## What you are asked to do
Find "right. split; [lia|done]." and "Lemma new_first_indirect s" in the records below. Copy the lines holding them and every line between, exactly, and no others.

## Provided records
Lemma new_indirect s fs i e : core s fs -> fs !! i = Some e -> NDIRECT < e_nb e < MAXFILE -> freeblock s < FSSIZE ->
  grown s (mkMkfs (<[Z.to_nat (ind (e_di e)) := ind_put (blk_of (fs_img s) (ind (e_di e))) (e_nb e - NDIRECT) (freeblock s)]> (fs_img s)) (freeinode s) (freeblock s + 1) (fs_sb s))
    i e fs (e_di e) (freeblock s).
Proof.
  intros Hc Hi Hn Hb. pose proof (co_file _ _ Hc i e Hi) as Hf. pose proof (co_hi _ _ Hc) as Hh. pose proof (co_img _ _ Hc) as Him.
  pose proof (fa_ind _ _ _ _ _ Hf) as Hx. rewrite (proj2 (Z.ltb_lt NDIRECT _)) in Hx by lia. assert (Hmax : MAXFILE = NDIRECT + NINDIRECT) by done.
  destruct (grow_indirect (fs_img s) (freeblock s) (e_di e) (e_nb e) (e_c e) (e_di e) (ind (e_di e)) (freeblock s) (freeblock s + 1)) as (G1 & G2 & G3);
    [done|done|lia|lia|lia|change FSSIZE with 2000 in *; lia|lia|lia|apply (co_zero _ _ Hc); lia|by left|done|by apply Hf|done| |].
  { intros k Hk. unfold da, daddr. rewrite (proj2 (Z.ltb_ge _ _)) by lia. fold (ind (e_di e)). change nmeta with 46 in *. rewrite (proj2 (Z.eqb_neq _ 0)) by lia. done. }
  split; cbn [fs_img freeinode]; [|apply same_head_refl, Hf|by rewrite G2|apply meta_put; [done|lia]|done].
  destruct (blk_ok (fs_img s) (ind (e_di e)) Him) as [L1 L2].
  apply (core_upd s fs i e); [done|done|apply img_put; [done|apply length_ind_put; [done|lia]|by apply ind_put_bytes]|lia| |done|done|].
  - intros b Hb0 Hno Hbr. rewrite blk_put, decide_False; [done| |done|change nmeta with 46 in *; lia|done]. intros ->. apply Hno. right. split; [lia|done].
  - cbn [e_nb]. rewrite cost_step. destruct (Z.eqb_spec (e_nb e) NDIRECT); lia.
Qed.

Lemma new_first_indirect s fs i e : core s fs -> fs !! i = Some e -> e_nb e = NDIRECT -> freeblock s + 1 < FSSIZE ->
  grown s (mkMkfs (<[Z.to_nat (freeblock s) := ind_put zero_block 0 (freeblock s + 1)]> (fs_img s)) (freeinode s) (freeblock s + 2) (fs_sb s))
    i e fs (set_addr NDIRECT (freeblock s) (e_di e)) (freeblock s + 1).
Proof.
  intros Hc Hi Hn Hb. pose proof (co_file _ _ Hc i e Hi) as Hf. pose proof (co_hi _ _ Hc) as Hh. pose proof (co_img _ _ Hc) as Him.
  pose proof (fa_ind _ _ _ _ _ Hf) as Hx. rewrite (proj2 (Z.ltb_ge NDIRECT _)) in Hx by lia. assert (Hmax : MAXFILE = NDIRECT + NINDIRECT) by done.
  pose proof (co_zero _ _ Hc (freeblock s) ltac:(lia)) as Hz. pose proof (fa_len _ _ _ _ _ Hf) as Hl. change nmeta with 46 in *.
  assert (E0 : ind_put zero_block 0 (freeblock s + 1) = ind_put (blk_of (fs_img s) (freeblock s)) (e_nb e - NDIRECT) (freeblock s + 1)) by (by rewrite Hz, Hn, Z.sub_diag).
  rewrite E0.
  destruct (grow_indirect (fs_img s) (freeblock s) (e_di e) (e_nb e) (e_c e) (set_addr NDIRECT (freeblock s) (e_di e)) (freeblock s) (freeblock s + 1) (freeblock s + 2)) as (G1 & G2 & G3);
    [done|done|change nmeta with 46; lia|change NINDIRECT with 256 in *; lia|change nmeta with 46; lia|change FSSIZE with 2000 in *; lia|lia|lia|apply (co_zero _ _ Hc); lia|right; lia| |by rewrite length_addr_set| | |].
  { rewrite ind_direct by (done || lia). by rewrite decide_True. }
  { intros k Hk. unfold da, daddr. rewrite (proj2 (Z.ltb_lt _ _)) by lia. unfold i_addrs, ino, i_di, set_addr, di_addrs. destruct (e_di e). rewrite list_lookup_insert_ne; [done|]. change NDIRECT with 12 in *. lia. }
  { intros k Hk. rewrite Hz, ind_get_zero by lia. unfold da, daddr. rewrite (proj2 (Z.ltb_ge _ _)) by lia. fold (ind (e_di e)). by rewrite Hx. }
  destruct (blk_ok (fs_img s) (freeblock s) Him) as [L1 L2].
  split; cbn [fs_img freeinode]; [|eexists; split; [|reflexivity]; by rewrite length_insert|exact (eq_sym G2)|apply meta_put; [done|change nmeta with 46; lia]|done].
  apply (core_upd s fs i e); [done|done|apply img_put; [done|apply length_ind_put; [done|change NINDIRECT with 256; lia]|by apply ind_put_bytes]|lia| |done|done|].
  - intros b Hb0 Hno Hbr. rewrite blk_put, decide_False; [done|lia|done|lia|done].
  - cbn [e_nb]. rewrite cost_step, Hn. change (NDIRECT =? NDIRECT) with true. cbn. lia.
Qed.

## Exercise result
  - intros b Hb0 Hno Hbr. rewrite blk_put, decide_False; [done| |done|change nmeta with 46 in *; lia|done]. intros ->. apply Hno. right. split; [lia|done].
  - cbn [e_nb]. rewrite cost_step. destruct (Z.eqb_spec (e_nb e) NDIRECT); lia.
Qed.

Lemma new_first_indirect s fs i e : core s fs -> fs !! i = Some e -> e_nb e = NDIRECT -> freeblock s + 1 < FSSIZE ->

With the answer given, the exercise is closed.